-- Provided entries follows --
Lemma flow_deliver n ans : flows ms n -> kin n `prefix_of` stream -> legal stream n (LDeliver ans) ->
  ends_well (step n (LDeliver ans)).
Proof.
  intros [u r t So Rx Tx Hr] Hk Hans. cbn in Hans. specialize (Hans u (so_at _ _ So)).
  unfold step, deliver. rewrite (get_at _ _ So). cbn [mbind outcome_bind].
  destruct (raised (ufsm u)) as [|[ev ty] rest] eqn:Er; cbn [mbind outcome_bind].
  { exists n. split; [done|]. split; [|done]. apply (flows_intro ms n u r t); try done. by rewrite Er. }
  set (u1 := u ⦃ ufsm := Fsm (fsm_st (ufsm u)) rest ⦄).
  assert (Gu : get (put (os n) p u1) p = Ret u1) by apply get_ok, put_get.
  assert (Hin : (ev, ty) ∈ rx_events r ++ tx_events t) by (rewrite <-Hr; constructor).
  apply elem_of_app in Hin as [Hin | Hin].
  - destruct r; cbn in Hin; try by apply elem_of_nil in Hin. apply list_elem_of_singleton in Hin. injection Hin as -> ->.
    change (NN_USOCK_RECEIVED =? NN_USOCK_RECEIVED) with true. cbn match. rewrite Gu. cbn [mbind outcome_bind].
    change (in_buf u1) with (in_buf u). apply (flow_received n u RxReady t rest); try done.
    by apply Permutation_cons_inv in Hr.
  - destruct t; cbn in Hin; try by apply elem_of_nil in Hin. apply list_elem_of_singleton in Hin. injection Hin as -> ->.
    change (NN_USOCK_SENT =? NN_USOCK_RECEIVED) with false. change (NN_USOCK_SENT =? NN_USOCK_SENT) with true. cbn match.
    apply (flow_sent n u r TxDone rest); try done.
    rewrite Permutation_app_comm in Hr. by apply Permutation_cons_inv in Hr.
Qed.

Lemma not_received r t u : raised (ufsm u) ≡ₚ rx_events r ++ tx_events t -> r <> RxReady ->
  nn_fsm_event_active (ufsm u) EV_RECEIVED = false.
Proof.
  intros Hr Hn. apply not_active. intros e He. rewrite Hr in He. destruct r, t; try done; cbn in He;
    apply list_elem_of_singleton in He || apply elem_of_nil in He; by subst.
Qed.

Lemma not_sent r t u : raised (ufsm u) ≡ₚ rx_events r ++ tx_events t -> t <> TxDone ->
  nn_fsm_event_active (ufsm u) EV_SENT = false.
Proof.
  intros Hr Hn. apply not_active. intros e He. rewrite Hr in He. destruct r, t; try done; cbn in He;
    apply list_elem_of_singleton in He || apply elem_of_nil in He; by subst.
Qed.

Lemma flow_in n k : flows ms n -> kin n `prefix_of` stream -> legal stream n (LIn k) -> ends_well (step n (LIn k)).
Proof.
  intros [u r t So Rx Tx Hr] Hk (Hnt & u' & Hu' & Hpos & Hans). rewrite (so_at _ _ So) in Hu'. injection Hu' as <-.
  destruct Hans as [A Pre]. destruct Rx as [R1 (j & cur & Hj & Hg & At & Hkin) R3 R4 R5 R6].
  destruct r; [| destruct R4 as (? & ? & _ & _ & ?); lia | destruct R4; lia].
  destruct R4 as (dst & len & Hrx & Hsz & _ & Hleft).
  assert (Hev := not_received _ _ _ Hr ltac:(done)).
  destruct So as [S1 S2 S3 S4 S5 S6].
  destruct (fd_in_ok (os n) k (usock_action 2 k) p u) as
    (w & u' & E & Hp & St & Ok & Out & As & G & Sz & Hh & Ht & Hrun & Hf & M); try done.
  unfold step. rewrite (get_ok _ _ _ S1). cbn [mbind outcome_bind]. rewrite (feed_handler k _ u), E by done.
  cbn [mbind outcome_bind]. eexists. split; [reflexivity|]. cbn. split; [|done].
  set (mode := if decide (in_len u' = 0) then RxReady else RxWaiting).
  apply (flows_intro ms _ u' mode t).
  - constructor; cbn; try done. by rewrite Hf.
  - constructor; cbn; [done | | by etransitivity | | | ].
    + exists j. rewrite Hrx in *. inversion At as [Hi F1 F2 | m Hm Hi Hpo F1 F2 | ]; subst.
      * exists (in_buf u'). do 2 (split; [done|]). split; [by apply at_hdr|]. by rewrite Hkin, Hleft, app_nil_r, <-app_assoc, G.
      * exists (header (msize m) ++ in_buf u'). do 2 (split; [done|]). split.
        -- by constructor.
        -- by rewrite Hkin, Hleft, app_nil_r, <-!app_assoc, G.
    + unfold mode. destruct (decide _) as [D | D]; destruct M as [(M1 & M2) | (M1 & M2 & M3)]; try lia;
        exists dst, len; (split; [exact Hrx|]); auto with lia.
    + unfold mode. by destruct (decide _).
    + intros _. unfold no_task, queued in *. by rewrite Ht, Hrun.
  - apply (tx_keep n u t); try done. unfold no_task, queued. by rewrite Ht, Hrun.
  - unfold mode. destruct (decide _) as [D | D]; destruct M as [(M1 & M2) | (M1 & M2 & M3)]; try lia.
    + rewrite M2, Hr. cbn. symmetry. apply Permutation_cons_append.
    + by rewrite M3, Hr.
Qed.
-- Provided entries concluded --
*About this exercise*
Can you write out the lines above, from the first one through the one containing "unfold step, deliver.", exactly as they appear and nothing more?

*The answer*
Lemma flow_deliver n ans : flows ms n -> kin n `prefix_of` stream -> legal stream n (LDeliver ans) ->
  ends_well (step n (LDeliver ans)).
Proof.
  intros [u r t So Rx Tx Hr] Hk Hans. cbn in Hans. specialize (Hans u (so_at _ _ So)).
  unfold step, deliver. rewrite (get_at _ _ So). cbn [mbind outcome_bind].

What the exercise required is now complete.